More symbolically, Crespo said that the physicality of Whitten’s painting conveys the work it takes to expose injustice, literally peeling back layers to reveal what is underneath. In this way, Crespo said, Whitten’s work’s mirrors the way lawyers must look at the world.
“Injustices can be right in front of your eyes, plain but unseen, or out of focus or even covered up,” he said. “That does not make the underlying injustice any less real. In fact, it makes it more problematic, because before you can do anything about it, or even try to do anything about it, you have to see it. … And sometimes you even have to persuade other people that it’s really there.”
Crespo next referenced a painting by Pierre-Paul Prud’hon called Justice and Divine Vengeance Pursuing Crime (1805/06). Recalling a trip he and his wife had taken to Paris a decade earlier, when he was working as a public defender in Washington, D.C., Crespo described coming upon the large painting at the end of a long hallway in the Louvre:
“I just sat on the bench across from this painting and looked at it for a long time. And I was moved. Because when I looked at this painting, I saw an homage to public defenders,” he said. “Divine Vengeance, pursuing crime, sword outstretched, ready to smite a man running away from a dead body, and Justice, arms outstretched, interceding, shielding, protecting the man from that vengeful sword with a torch, shedding light as if to say, ‘let’s pause; let’s learn what might have happened here.’”
But then, to Crespo’s surprise and disappointment, he realized when reading the painting’s label that the artist had assigned the figures the opposite roles. It was Justice who held the sword, ready to strike, and Vengeance who lit the way. Justice led by Vengeance: not exactly the due process he had imagined.
And yet, Crespo said, he still views the work today the way he first saw it — as offering a vision of justice that acts as a check on society’s vengeful tendencies. “And I think that too is an essential lesson about what law is, and about what being a lawyer is,” he said. “It’s about interpretation and reinterpretation. It’s about giving an account of what is, but also of what can be, and what ought to be. It’s a normative enterprise, and one in which the authors of what came before us are not the owners of what meanings necessarily follow,” he said.
As a lawyer, Crespo said, “Like an artist, you have to pay close attention to detail, even to process, like Jack Whitten. You also have to be creative. And you have to remember that part of what you are doing is not merely interpreting the world around you, but reinterpreting it. And in so doing, helping to create it.”
After his lecture, Crespo left time to reminisce and connect with graduating students — and to congratulate them on a job well done.
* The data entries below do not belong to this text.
(* ===== verification/NgramSpec.v ===== *)
(** The matcher of the n-gram proposer: borders of a list, and the invariant of the
    Knuth-Morris-Pratt loop with a capped length. *)
From S2P Require Import Prelude PyRes Ngram.
Local Open Scope Z_scope.

(** ** Borders *)

Section Borders.
Context (T : list Z).

(** The first [v] tokens are the last [v] of the first [i]. *)
Definition border (v i : nat) : Prop := (v <= i)%nat /\ forall j, (j < v)%nat -> T !! j = T !! (i - v + j)%nat.

Lemma border_0 i : border 0 i.
Proof. split; [lia|]. intros j Hj. lia. Qed.

Lemma border_S u i : border (S u) (S i) <-> border u i /\ T !! u = T !! i.
Proof.
  split.
  - intros [Hle H]. split; [split; [lia|]|].
    + intros j Hj. rewrite (H j) by lia. by replace (S i - S u + j)%nat with (i - u + j)%nat by lia.
    + rewrite (H u) by lia. by replace (S i - S u + u)%nat with i by lia.
  - intros [[Hle H] Hu]. split; [lia|]. intros j Hj. destruct (decide (j = u)) as [->|Hne].
    + rewrite Hu. by replace (S i - S u + u)%nat with i by lia.
    + rewrite (H j) by lia. by replace (S i - S u + j)%nat with (i - u + j)%nat by lia.
Qed.

(** Borders of one prefix are borders of one another. *)
Lemma border_nested u v i : border u i -> border v i -> (u <= v)%nat -> border u v.
Proof.
  intros [Hu Hju] [Hv Hjv] Huv. split; [done|]. intros j Hj. rewrite (Hju j) by lia.
  rewrite (Hjv (v - u + j)%nat) by lia. by replace (i - v + (v - u + j))%nat with (i - u + j)%nat by lia.
Qed.

Lemma border_trans u v i : border u v -> border v i -> border u i.
Proof.
  intros [Hu Hju] [Hv Hjv]. split; [lia|]. intros j Hj. rewrite (Hju j) by lia.
  rewrite (Hjv (v - u + j)%nat) by lia. by replace (i - v + (v - u + j))%nat with (i - u + j)%nat by lia.
Qed.

(** The longest proper border of the first [i] tokens. *)
Definition longest_border (w i : nat) : Prop := border w i /\ (w < i)%nat /\ forall v, (v < i)%nat -> border v i -> (v <= w)%nat.

(** ** The loop *)

Context (M : nat) (HM : (1 <= M)%nat).

(** [prev] is the longest border of the first [i] tokens that may still be extended
    by the next one, and shorter than the cap. *)
Definition candidate (prev i : nat) : Prop :=
  border prev i /\ (prev < i)%nat /\ (prev < M)%nat /\
  forall v, (v < i)%nat -> (v < M)%nat -> border v i -> T !! v = T !! i -> (v <= prev)%nat.

(** [longest] is the longest border up to the cap of a prefix up to [i], and
    [position] the last token of the last such prefix. *)
Definition best (longest pos i : nat) : Prop :=
  (longest <= M)%nat /\ (longest = 0%nat \/ (longest <= pos < i)%nat /\ border longest (S pos)) /\
  forall q v, (q < i)%nat -> (1 <= v <= M)%nat -> (v <= q)%nat -> border v (S q) ->
    (v <= longest)%nat /\ (v = longest -> (q <= pos)%nat).

Record loop_inv (s : lps_state) (prev i : nat) : Prop := {
  li_prev : prev_lps s = Z.of_nat prev;
  li_i : lps_i s = Z.of_nat i;
  li_pos : (1 <= i)%nat;
  li_candidate : candidate prev i;
  li_best : exists l p, longest_ngram s = Z.of_nat l /\ position s = Z.of_nat p /\ best l p i;
  li_len : length (lps s) = M;
  li_lps : forall j, (j < i)%nat -> (j < M)%nat -> exists w, lps s !! j = Some (Z.of_nat w) /\ longest_border w (S j);
  li_zero : forall j, (i <= j)%nat -> (j < M)%nat -> lps s !! j = Some 0
}.

Lemma lps_get (s : lps_state) j w : lps s !! j = Some w -> py_get (lps s) (Z.of_nat j) = Ok w.
Proof. intros H. apply py_get_Some; [lia|]. by rewrite Nat2Z.id. Qed.

Lemma candidate_shorter prev w i : candidate prev i -> (1 <= prev)%nat -> T !! prev <> T !! i -> longest_border w prev -> candidate w i.
Proof.
  intros (Hb & Hlt & HltM & Hmax) Hp Hne (Hw & Hwlt & Hwmax). split; [by eapply border_trans|]. split; [lia|]. split; [lia|].
  intros v Hv HvM Hbv Heq. assert (v <= prev)%nat by auto. assert (v <> prev) by (intros ->; done).
  apply Hwmax; [lia|]. eapply border_nested; [exact Hbv|exact Hb|lia].
Qed.

(** The next token extends the candidate. *)
Lemma candidate_extends prev i : candidate prev i -> T !! prev = T !! i ->
  border (S prev) (S i) /\ forall v, (v <= i)%nat -> (v <= M)%nat -> border v (S i) -> (v <= S prev)%nat.
Proof.
  intros (Hb & Hlt & HltM & Hmax) Heq. split; [by apply border_S|].
  intros [|u] Hv HvM Hbv; [lia|]. apply border_S in Hbv as [Hbu Hu]. enough (u <= prev)%nat by lia. apply Hmax; (done || lia).
Qed.

Lemma candidate_none i : candidate 0 i -> T !! 0%nat <> T !! i ->
  forall v, (v <= i)%nat -> (v <= M)%nat -> border v (S i) -> v = 0%nat.
Proof.
  intros (_ & _ & _ & Hmax) Hne [|u] Hv HvM Hbv; [done|]. exfalso. apply border_S in Hbv as [Hbu Hu].
  assert (u <= 0)%nat by (apply Hmax; (done || lia)). assert (u = 0%nat) as -> by lia. done.
Qed.

Lemma best_extend l p prev i : best l p i -> border (S prev) (S i) -> (S prev <= i)%nat -> (S prev <= M)%nat ->
  (forall v, (v <= i)%nat -> (v <= M)%nat -> border v (S i) -> (v <= S prev)%nat) ->
  if (l <=? S prev)%nat then best (S prev) i (S i) else best l p (S i).
Proof.
  intros (HlM & Hl & Hmax) Hb Hi HM' Hlong. destruct (Nat.leb_spec l (S prev)) as [Hle|Hgt].
  - split; [done|]. split; [right; split; [lia|done]|]. intros q v Hq Hv Hvq Hbv.
    destruct (decide (q = i)) as [->|Hne]; [split; [apply Hlong; (done || lia)|lia]|].
    destruct (Hmax q v ltac:(lia) Hv Hvq Hbv). split; lia.
  - split; [done|]. split; [destruct Hl as [?|[? ?]]; [by left|right; split; [lia|done]]|]. intros q v Hq Hv Hvq Hbv.
    destruct (decide (q = i)) as [->|Hne]; [|apply Hmax; (done || lia)].
    assert (v <= S prev)%nat by (apply Hlong; (done || lia)). lia.
Qed.

Lemma best_skip l p i : best l p i -> (forall v, (v <= i)%nat -> (v <= M)%nat -> border v (S i) -> v = 0%nat) -> best l p (S i).
Proof.
  intros (HlM & Hl & Hmax) Hnone. split; [done|]. split; [destruct Hl as [?|[? ?]]; [by left|right; split; [lia|done]]|].
  intros q v Hq Hv Hvq Hbv. destruct (decide (q = i)) as [->|Hne]; [|apply Hmax; (done || lia)].
  assert (v = 0%nat) by (apply Hnone; (done || lia)). lia.
Qed.

Lemma longest_border_lt w i : longest_border w i -> (w < i)%nat.
Proof. by intros (_ & H & _). Qed.

(** The table after a round that ends with token [i]; [w] is its longest border. *)
Definition set_lps (l : list Z) (i : nat) (w : Z) : list Z := if (i <? M)%nat then <[i := w]> l else l.

Lemma lps_table l i w l' : length l = M -> (forall j, (j < i)%nat -> (j < M)%nat -> exists w, l !! j = Some (Z.of_nat w) /\ longest_border w (S j)) ->
  (forall j, (i <= j)%nat -> (j < M)%nat -> l !! j = Some 0) -> ((i < M)%nat -> longest_border w (S i)) ->
  l' = set_lps l i (Z.of_nat w) \/ w = 0%nat /\ l' = l ->
  length l' = M /\ (forall j, (j < S i)%nat -> (j < M)%nat -> exists w, l' !! j = Some (Z.of_nat w) /\ longest_border w (S j)) /\
  (forall j, (S i <= j)%nat -> (j < M)%nat -> l' !! j = Some 0).
Proof.
  intros Hlen Htab Hzero Hw Hl'. assert (Hlook : forall j, (j < M)%nat -> l' !! j = if decide (j = i) then Some (Z.of_nat w) else l !! j).
  { intros j Hj. destruct Hl' as [->|[-> ->]].
    - unfold set_lps. destruct (Nat.ltb_spec i M); case_decide as Hji; subst; try done; try lia.
      + apply list_lookup_insert_eq. lia.
      + by rewrite list_lookup_insert_ne by done.
    - case_decide; [subst; by apply Hzero|done]. }
  split; [destruct Hl' as [->|[_ ->]]; [unfold set_lps; destruct (_ <? _)%nat; by rewrite ?length_insert|done]|]. split.
  - intros j Hj HjM. rewrite Hlook by done. case_decide; [subst j; exists w; split; [done|by apply Hw]|apply Htab; lia].
  - intros j Hj HjM. rewrite Hlook by done. case_decide; [lia|apply Hzero; lia].
Qed.

Lemma match_step_ok s prev i : loop_inv s prev i -> (i < length T)%nat ->
  exists s' prev' i', match_step (Z.of_nat M) T s = Ok s' /\ loop_inv s' prev' i' /\ (i' <= length T)%nat /\ (2 * i - prev < 2 * i' - prev')%nat.
Proof.
  intros [Hprev Hi Hpos Hc (l & p & Hl & Hp & Hbest) Hlen Hlps Hzero] Hlt. pose proof Hc as (Hb & Hpi & HpM & Hmax).
  destruct (lookup_lt_is_Some_2 T prev ltac:(lia)) as [a Ha]. destruct (lookup_lt_is_Some_2 T i Hlt) as [b Hb'].
  unfold match_step. rewrite Hprev, Hi, (py_get_Some T (Z.of_nat prev) a), (py_get_Some T (Z.of_nat i) b) by (rewrite ?Nat2Z.id; (done || lia)).
  cbn [mbind res_bind]. destruct (Z.eqb_spec a b) as [->|Hne].
  - assert (Heq : T !! prev = T !! i) by congruence. destruct (candidate_extends prev i Hc Heq) as [Hbs Hlong].
    pose proof (best_extend l p prev i Hbest Hbs ltac:(lia) ltac:(lia) Hlong) as Hbest'.
    assert (Hlp : exists l' p', (if longest_ngram s <=? Z.of_nat prev + 1 then (Z.of_nat prev + 1, Z.of_nat i) else (longest_ngram s, position s))
      = (Z.of_nat l', Z.of_nat p') /\ best l' p' (S i)).
    { rewrite Hl, Hp. destruct (Nat.leb_spec l (S prev)); [exists (S prev), i|exists l, p]; (split; [|done]);
        destruct (Z.leb_spec (Z.of_nat l) (Z.of_nat prev + 1)); try lia; [f_equal; lia|done]. }
    destruct Hlp as (l' & p' & -> & Hbest''). clear Hbest'. set (tab := set_lps (lps s) i (Z.of_nat (S prev))).
    assert (Htab : (if Z.of_nat i <? Z.of_nat M then np_set (lps s) (Z.of_nat i) (Z.of_nat prev + 1) else Ok (lps s)) = Ok tab).
    { unfold tab, set_lps. destruct (Nat.ltb_spec i M); [rewrite (proj2 (Z.ltb_lt _ _)) by lia|by rewrite (proj2 (Z.ltb_ge _ _)) by lia].
      rewrite np_set_ok by lia. do 3 f_equal. lia. }
    rewrite Htab. cbn [mbind res_bind].
    destruct (lps_table (lps s) i (S prev) tab Hlen Hlps Hzero) as (Hlen' & Hlps' & Hzero'); [|by left|].
    { intros HiM. split; [done|]. split; [lia|]. intros v Hv Hbv. apply Hlong; (done || lia). }
    destruct (Z.eqb_spec (Z.of_nat prev + 1) (Z.of_nat M)) as [HM'|HM'].
    + destruct (Hlps' (M - 1)%nat ltac:(lia) ltac:(lia)) as (w & Hw & (Hwb & Hwlt & Hwmax)).
      rewrite (py_get_Some tab _ (Z.of_nat w)); [|lia|by replace (Z.to_nat (Z.of_nat M - 1)) with (M - 1)%nat by lia]. cbn [mbind res_bind].
      assert (Hsp : S prev = M) by lia. assert (HSM : S (M - 1) = M) by lia. rewrite HSM in *. rewrite Hsp in Hbs, Hlong.
      eexists _, w, (S i). split; [reflexivity|]. split; [|lia]. constructor; cbn; [done|lia|lia| |by exists l', p'|done|done|done].
      split; [by eapply border_trans|]. split; [lia|]. split; [lia|]. intros v Hv HvM Hbv _. apply Hwmax; [lia|].
      eapply border_nested; [exact Hbv|exact Hbs|lia].
    + cbn [mbind res_bind]. eexists _, (S prev), (S i). split; [reflexivity|]. split; [|lia].
      constructor; cbn; [lia|lia|lia| |by exists l', p'|done|done|done].
      split; [done|]. split; [lia|]. split; [lia|]. intros v Hv HvM Hbv _. apply Hlong; (done || lia).
  - assert (Hne' : T !! prev <> T !! i) by congruence. destruct (Z.eqb_spec (Z.of_nat prev) 0) as [Hp0|Hp0]; cbn [negb].
    + assert (prev = 0%nat) as -> by lia. pose proof (candidate_none i Hc Hne') as Hnone.
      eexists _, 0%nat, (S i). split; [reflexivity|]. split; [|lia].
      destruct (lps_table (lps s) i 0 (lps s) Hlen Hlps Hzero) as (Hlen' & Hlps' & Hzero'); [|by right|].
      { intros HiM. split; [apply border_0|]. split; [lia|]. intros v Hv Hbv. rewrite (Hnone v); (done || lia). }
      constructor; cbn; [done|lia|lia| |exists l, p; split; [done|]; split; [done|by apply best_skip]|done|done|done].
      split; [apply border_0|]. split; [lia|]. split; [lia|]. intros v Hv HvM Hbv _. rewrite (Hnone v); (done || lia).
    + destruct (Hlps (prev - 1)%nat ltac:(lia) ltac:(lia)) as (w & Hw & Hwl). replace (S (prev - 1)) with prev in Hwl by lia.
      rewrite (py_get_Some (lps s) _ (Z.of_nat w)); [|lia|by replace (Z.to_nat (Z.of_nat prev - 1)) with (prev - 1)%nat by lia]. cbn [mbind res_bind].
      eexists _, w, i. split; [reflexivity|]. pose proof (longest_border_lt w prev Hwl). split; [|lia].
      constructor; cbn; [done|done|done| |by exists l, p|done|done|done]. eapply candidate_shorter; (done || lia).
Qed.

Lemma match_loop_ok fuel s prev i : loop_inv s prev i -> (i <= length T)%nat -> (2 * length T < fuel + (2 * i - prev))%nat ->
  exists s' prev', match_loop (Z.of_nat M) T fuel s = Ok s' /\ loop_inv s' prev' (length T).
Proof.
  revert s prev i. induction fuel as [|fuel IH]; intros s prev i Hinv Hi Hf.
  { destruct Hinv as [_ _ _ (_ & ? & _) _ _ _ _]. lia. }
  cbn [match_loop]. rewrite (li_i s prev i Hinv). unfold zlen. destruct (Z.ltb_spec (Z.of_nat i) (Z.of_nat (length T))) as [Hlt|Hge].
  - destruct (match_step_ok s prev i Hinv ltac:(lia)) as (s' & prev' & i' & Hs & Hinv' & Hi' & Hmeas). rewrite Hs. cbn [mbind res_bind].
    apply (IH s' prev' i' Hinv' Hi'). lia.
  - assert (i = length T) as -> by lia. by exists s, prev.
Qed.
“I know that I’m not speaking just for myself, but for so many of your teachers these past few years that you’ve been here with us, when I tell you that one of our greatest joys is seeing what you create after you leave and go out into the world and into your professions,” said Crespo. “I just want to say, again, thank you for letting me spend this time with you, not just today, but over these past few years.”